(Beginning of DATA FOR THE TASK)

(* ===== verification/SavedFile.v ===== *)
(** * What a busy daemon writes to its snapshot file

    While other threads change the store, a thread saves it: whatever it writes is
    the image of some list of pairs, and it has read every one of them in the
    store.  (The list may be empty although the store is not: when the number of
    pairs has changed since it was asked for, the module leaves the buffer as it
    was.) *)

From S2P Require Import Prelude Prog Timeline CStr KvIoctl KMem KvHash KLogic KvHashSpec KvTrace.
From S2P Require Import Kvlkm.
From S2P Require Import KvlkmSpec KvDevice.
From S2P Require Import KvInterface Auth Daemon DaemonSem DaemonSpec Connection Session Access.
From S2P Require Import System SystemSpec Dialogue.

(** The snapshot file at the start is an image, or there is none. *)
Definition image_file (data : bytes) : Prop := ∃ cap l, snapshot_image cap l data.

Section Image.
Context {ioc_api : IocApi} {ioc_laws : IocLaws ioc_api} {api : KernelApi}.
Variable nbits : Z.

(** The header alone, as the daemon has prepared it. *)
Lemma request_image cap n :
  is_u32 cap → snapshot_image cap [] (take sizeof_kv_snapshot_message (snapshot_request cap n)).
Proof.
  intros Hc. change (take sizeof_kv_snapshot_message ?bs) with (read_at 0 sizeof_kv_snapshot_message bs).
  assert (∀ off, (off + 4 <= sizeof_kv_snapshot_message)%nat → off ≠ off_snap_capacity →
    (off + 4 <= off_snap_capacity ∨ off_snap_capacity + 4 <= off)%nat →
    read_at off 4 (snapshot_request cap n) = zeros 4) as Hzero.
  { intros off Hoff _ Hne. unfold snapshot_request.
    rewrite read_write_ne; [|rewrite length_zeros, length_le_bytes|by rewrite length_le_bytes];
      [|unfold off_snap_capacity, sizeof_kv_snapshot_message; lia].
    unfold read_at. rewrite drop_zeros, take_zeros. f_equal. lia. }
  split; [|unfold decode_header; cbn [snap_status snap_capacity snap_count];
    rewrite read_at_read_at by (unfold off_snap_status, off_snap_capacity, off_snap_count, sizeof_kv_snapshot_message; lia);
    cbn [Nat.add]..|done].
  - rewrite length_read_at; [done|]. rewrite length_snapshot_request. lia.
  - by rewrite Hzero by (unfold off_snap_status, off_snap_capacity, sizeof_kv_snapshot_message; lia).
  - unfold snapshot_request. rewrite read_write_eq; [by apply le_value_u32|done|].
    rewrite length_zeros. unfold off_snap_capacity, sizeof_kv_snapshot_message. lia.
  - by rewrite Hzero by (unfold off_snap_count, off_snap_capacity, sizeof_kv_snapshot_message; lia).
Qed.

Lemma walk_read_pair ls es k v : (k, v) ∈ concat ls → read_pair (es ++ walk_events ls) k v.
Proof.
  intros (l & [i Hi]%list_elem_of_In%list_elem_of_lookup & Hkv%list_elem_of_In)%list_elem_of_In%in_concat.
  exists i, l. split; [|done].
  apply elem_of_app. right. apply list_elem_of_lookup. exists i. unfold walk_events.
  by rewrite list_lookup_imap, Hi.
Qed.

(** The file after a snapshot, whatever became of it. *)
Lemma snapshot_reply_file n es r u :
  ioctl_trace nbits KV_SNAPSHOT (process_memory (snapshot_request (Z.of_nat n) n)) es (r, u) →
  is_u32 (Z.of_nat n) →
  ∃ l, snapshot_image (Z.of_nat n) l
      (take (Z.to_nat (snapshot_size (snap_count (decode_header (u_bytes u))))) (u_bytes u)) ∧
    ∀ k v, (k, v) ∈ l → read_pair es k v.
Proof.
  intros Htr Hn. pose proof (request_image (Z.of_nat n) n Hn) as Hempty.
  destruct (snapshot_request_header (Z.of_nat n) n Hn) as (hd & Hhd & Hcap).
  assert (u_bytes u = snapshot_request (Z.of_nat n) n →
    snap_count (decode_header (u_bytes u)) = 0) as Hcount.
  { intros ->. etrans; [|exact (si_count _ _ _ Hempty)]. unfold decode_header. cbn [snap_count].
    f_equal. }
  assert (u_bytes u = snapshot_request (Z.of_nat n) n → ∃ l, snapshot_image (Z.of_nat n) l
      (take (Z.to_nat (snapshot_size (snap_count (decode_header (u_bytes u))))) (u_bytes u)) ∧
    ∀ k v, (k, v) ∈ l → read_pair es k v) as Hsame.
  { intros Hu. exists []. rewrite Hcount, Hu by done. split; [exact Hempty|]. by intros k v ?%not_elem_of_nil. }
  apply snapshot_ioctl_trace in Htr.
  inversion Htr as [Hnone|bs1 ls Hbs1 Hls count Hm|bs1 ls Hf Hbs1 Hls Heq|bs1 ls Hbs1 Hls Hc0 Heq
    |bs1 ls ls' data r' Hbs1 Hls Hls' cap Heq Hpos Hend Himg _ Hrp]; subst; try by apply Hsame.
  rewrite Hhd in Hbs1. injection Hbs1 as <-. unfold cap in *. rewrite Hcap in *.
  exists (take (Z.to_nat (Z.of_nat n)) (concat ls')). split.
  - pose proof (si_length _ _ _ Himg) as Hlen. pose proof (length_take (concat ls') (Z.to_nat (Z.of_nat n))) as Hl.
    set (l := take (Z.to_nat (Z.of_nat n)) (concat ls')) in *.
    assert (0 + length data <= length (snapshot_request (Z.of_nat n) n))%nat as Hfits.
    { rewrite length_snapshot_request, Hlen. unfold sizeof_kv_message. lia. }
    unfold reply in Hrp. rewrite copy_to_user_all in Hrp by (rewrite room_process; exact Hfits).
    injection Hrp as -> ->. cbn [u_write process_memory u_bytes].
    assert (snap_count (decode_header (write_at 0 data (snapshot_request (Z.of_nat n) n))) = Z.of_nat (length l)) as ->.
    { rewrite <- (si_count _ _ _ Himg). unfold decode_header. cbn [snap_count]. f_equal.
      apply read_write_prefix; [unfold off_snap_count, sizeof_kv_snapshot_message in *; lia|exact Hfits]. }
    rewrite length_snapshot_buffer by (unfold is_u32 in *; lia). rewrite <- Hlen.
    change (take ?n ?bs) with (read_at 0 n bs). by rewrite read_write_at.
  - intros k v Hkv. apply walk_read_pair.
    rewrite <- (take_drop (Z.to_nat (Z.of_nat n)) (concat ls')). apply elem_of_app. by left.
Qed.

End Image.

(** ** The functions *)

Section Saves.
Context {ioc_api : IocApi} {ioc_laws : IocLaws ioc_api} {api : KernelApi}.
Variables (nbits : Z) (file_ok : bytes → Prop).

(** What was written is an image, of pairs that were read. *)
Definition saved (es : list event) (log : list answered) : Prop :=
  ∀ data, Answered (FileWrite data) tt ∈ log →
    ∃ cap l, snapshot_image cap l data ∧ ∀ k v, (k, v) ∈ l → read_pair es k v.

Definition saves {A : Type} (p : dprog A) : Prop :=
  ∀ es log, saved es log → reports nbits file_ok saved p (λ _, saved) es log.

Definition no_write (X : Type) (e : dact X) : Prop := match e with FileWrite _ => False | _ => True end.

Lemma read_pair_app es es' k v : read_pair es k v → read_pair (es ++ es') k v.
Proof. intros (i & l & Hi & Hl). exists i, l. split; [|done]. apply elem_of_app. by left. Qed.

Lemma saved_events es es' log : saved es log → saved (es ++ es') log.
Proof.
  intros H data Hd. destruct (H data Hd) as (cap & l & Hl & Hr). exists cap, l.
  split; [done|]. intros k v Hkv. by apply read_pair_app, Hr.
Qed.

Lemma saved_answer es log {X : Type} (e : dact X) x :
  no_write X e → saved es log → saved es (log ++ [Answered e x]).
Proof.
  intros He H data [Hd|Hd%list_elem_of_singleton]%elem_of_app; [by apply H|].
  apply (f_equal (λ a, match a with @Answered Y e' _ => no_write Y e' end)) in Hd. simpl in Hd.
  rewrite <- Hd in He. done.
Qed.

Lemma saves_bind {A B : Type} (p : dprog A) (f : A → dprog B) : saves p → (∀ a, saves (f a)) → saves (p ≫= f).
Proof.
  intros Hp Hf es log H. apply reports_bind. eapply reports_mono; [|by apply Hp]. intros a es' log' H'. by apply Hf.
Qed.

Lemma saves_no_write {A : Type} (p : dprog A) : all_acts no_write p → saves p.
Proof.
  intros Hp es log H. apply (reports_all_acts _ _ no_write saved); [done| | |done..].
  - intros X e x es' log' He _. by apply saved_answer.
  - intros fd cmd arg es' r es1 log1 _ _. apply saved_events.
Qed.

Lemma saves_ask {A X : Type} (e : dact X) (f : X → dprog A) (Q : A → list event → list answered → Prop) es log :
  asks_outside e = true → no_write X e → saved es log →
  (∀ x log, answer_ok file_ok e x → saved es log → reports nbits file_ok saved (f x) Q es log) →
  reports nbits file_ok saved (call e ≫= f) Q es log.
Proof. intros He Hw H Hf. apply reports_ask; [done..|]. intros x Hx. apply Hf; [done|]. by apply saved_answer. Qed.

Lemma saves_snapshot fd : saves (do_kv_snapshot_to_file fd).
Proof.
  intros es log H. unfold do_kv_snapshot_to_file. apply reports_ioctl. intros es1 r u Htr.
  apply (saved_events _ es1) in H. revert H. generalize (es ++ es1) as es0. intros es0 H.
  destruct (count_reply nbits (le_bytes 4 0) es1 r u eq_refl Htr) as [Hr|(-> & z & Hz & ->)].
  { rewrite (decide_True (P := r < 0)), decide_True by (done || lia). by apply saves_no_write; [split|]. }
  rewrite (decide_False (P := 0 < 0)) by lia. cbv beta iota zeta.
  rewrite le_value_u32 by done. case_decide as Hz0; [by apply saves_no_write; [split|]|].
  assert (∃ n, z = Z.of_nat n) as [n ->] by (exists (Z.to_nat z); destruct Hz; lia).
  apply saves_ask; [done..|]. clear log H. intros [buf|] log Hbuf H; [|by apply saves_no_write; [split|]]. rewrite (Hbuf _ eq_refl).
  rewrite length_snapshot_buffer by done. fold (snapshot_request (Z.of_nat n) n).
  apply reports_ioctl. intros es2 r2 u2 Htr2.
  destruct (snapshot_reply_file nbits n es2 r2 u2 Htr2 Hz) as (l & Himg & Hl).
  apply (saved_events _ es2) in H.
  generalize (if decide (r2 < 0) then -1 else r2). intros ret. cbv beta iota zeta.
  case_decide; [apply saves_no_write; [|done]; all_acts_walk ltac:(done)|].
  apply saves_ask; [done..|]. clear log H. intros opened log _ H. destruct opened; cbn [negb]; [|apply saves_no_write; [all_acts_walk ltac:(done)|done]].
  case_decide; [by apply saves_no_write; [split; [|intros []]|]|].
  apply reports_ask; [done..|]. intros [] _.
  assert (saved (es0 ++ es2) (log ++ [Answered (FileWrite (take (Z.to_nat (snapshot_size
    (snap_count (decode_header (u_bytes u2))))) (u_bytes u2))) tt])) as Hsaved.
  { intros data [Hd|Hd%list_elem_of_singleton]%elem_of_app; [by apply H|].
    apply (f_equal (λ a, match a with @Answered Y e' _ => match e' with FileWrite d => d | _ => [] end end)) in Hd.
    simpl in Hd. subst data. exists (Z.of_nat n), l. split; [exact Himg|]. intros k v Hkv.
    destruct (Hl k v Hkv) as (i & lb & Hi & Hlb). exists i, lb. split; [|done]. apply elem_of_app. by right. }
  apply saves_no_write; [all_acts_walk ltac:(done)|exact Hsaved].
Qed.

Ltac no_write := apply saves_no_write; all_acts_walk ltac:(done).

Lemma saves_command command fd auth : saves (parse_and_handle_command command fd auth).
Proof.
  assert (saves (serve (request_of command auth) fd auth)) as Hserve.
  { destruct (request_of command auth) as [text|user pw| |op key value]; cbn [serve].
    - by apply saves_no_write.
    - no_write.
    - apply saves_bind; [apply saves_snapshot|]. intros []. by apply saves_no_write.
    - apply saves_bind; [unfold do_kv_operation; no_write|]. intros a. by apply saves_no_write. }
  destruct (parse_request command fd auth) as [->|(text & ->)]; [done|].
  apply saves_bind; [by apply saves_no_write; split|]. by intros [].
Qed.

Lemma saves_handle_client fuel client_fd kv_fd : saves (handle_client fuel client_fd kv_fd).
Proof.
  apply saves_bind; [|intros []; by apply saves_no_write; split]. generalize false.
  induction fuel as [|fuel IH]; intros auth; cbn [handle_client_loop]; [by apply saves_no_write; split|].
  apply saves_bind; [by apply saves_no_write; split|]. intros [data| |[]]; [|no_write|done|no_write].
  apply saves_bind; [no_write|]. intros []. apply saves_bind; [apply saves_command|].
  intros [response auth']. apply saves_bind; [no_write|]. intros w. case_decide; [no_write|done].
Qed.

Lemma saves_main fuel : saves (_ ← main fuel; mret tt).
Proof.
  assert (∀ st data n first restored skipped fd,
    all_acts no_write (restore_entries fd st data first n restored skipped)) as Hrestore.
  { intros st data. induction n as [|n IH]; intros first restored skipped fd; [done|].
    cbn [restore_entries]. all_acts_walk ltac:(done). }
  assert (∀ n server_fd kv_fd, all_acts no_write (listen_network n server_fd kv_fd)) as Hlisten.
  { induction n as [|n IH]; intros server_fd kv_fd; cbn [listen_network]; all_acts_walk ltac:(done). }
  apply saves_bind; [|intros a; by apply saves_no_write].
  unfold main. do 2 (apply saves_bind; [no_write|intros []]). apply saves_bind; [unfold init_kv; no_write|].
  intros kv_fd. case_decide; [no_write|].
  apply saves_bind.
  { apply saves_no_write. unfold do_kv_restore_from_file. cbv zeta. all_acts_walk ltac:(done).
    apply all_acts_bind; [apply Hrestore|]. intros []. all_acts_walk ltac:(done). }
  intros []. apply saves_bind; [unfold init_network; no_write|]. intros server_fd. case_decide; [no_write|].
  apply saves_bind; [no_write|]. intros []. apply saves_bind; [apply saves_no_write, Hlisten|]. intros [].
  apply saves_bind; [apply saves_snapshot|]. intros []. no_write.
Qed.

(** Wherever a thread is. *)
Lemma saves_partial {A : Type} (p q : dprog A) hs :
  saves p → partial nbits file_ok p hs q → at_rest q = true → saved (lefts hs) (rights hs).
Proof.
  intros Hs Hp Hr. assert (saved [] []) as H0 by by intros data ?%not_elem_of_nil.
  by destruct (reports_at_rest _ _ _ _ _ _ _ Hp Hr (Hs [] [] H0)) as [?|[_ ?]].
Qed.

End Saves.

(End of DATA FOR THE TASK)

**YOUR GOAL**
Write out every line of the entries that holds the word "Import".

**EXERCISE ANSWER**
From S2P Require Import Prelude Prog Timeline CStr KvIoctl KMem KvHash KLogic KvHashSpec KvTrace.
From S2P Require Import Kvlkm.
From S2P Require Import KvlkmSpec KvDevice.
From S2P Require Import KvInterface Auth Daemon DaemonSem DaemonSpec Connection Session Access.
From S2P Require Import System SystemSpec Dialogue.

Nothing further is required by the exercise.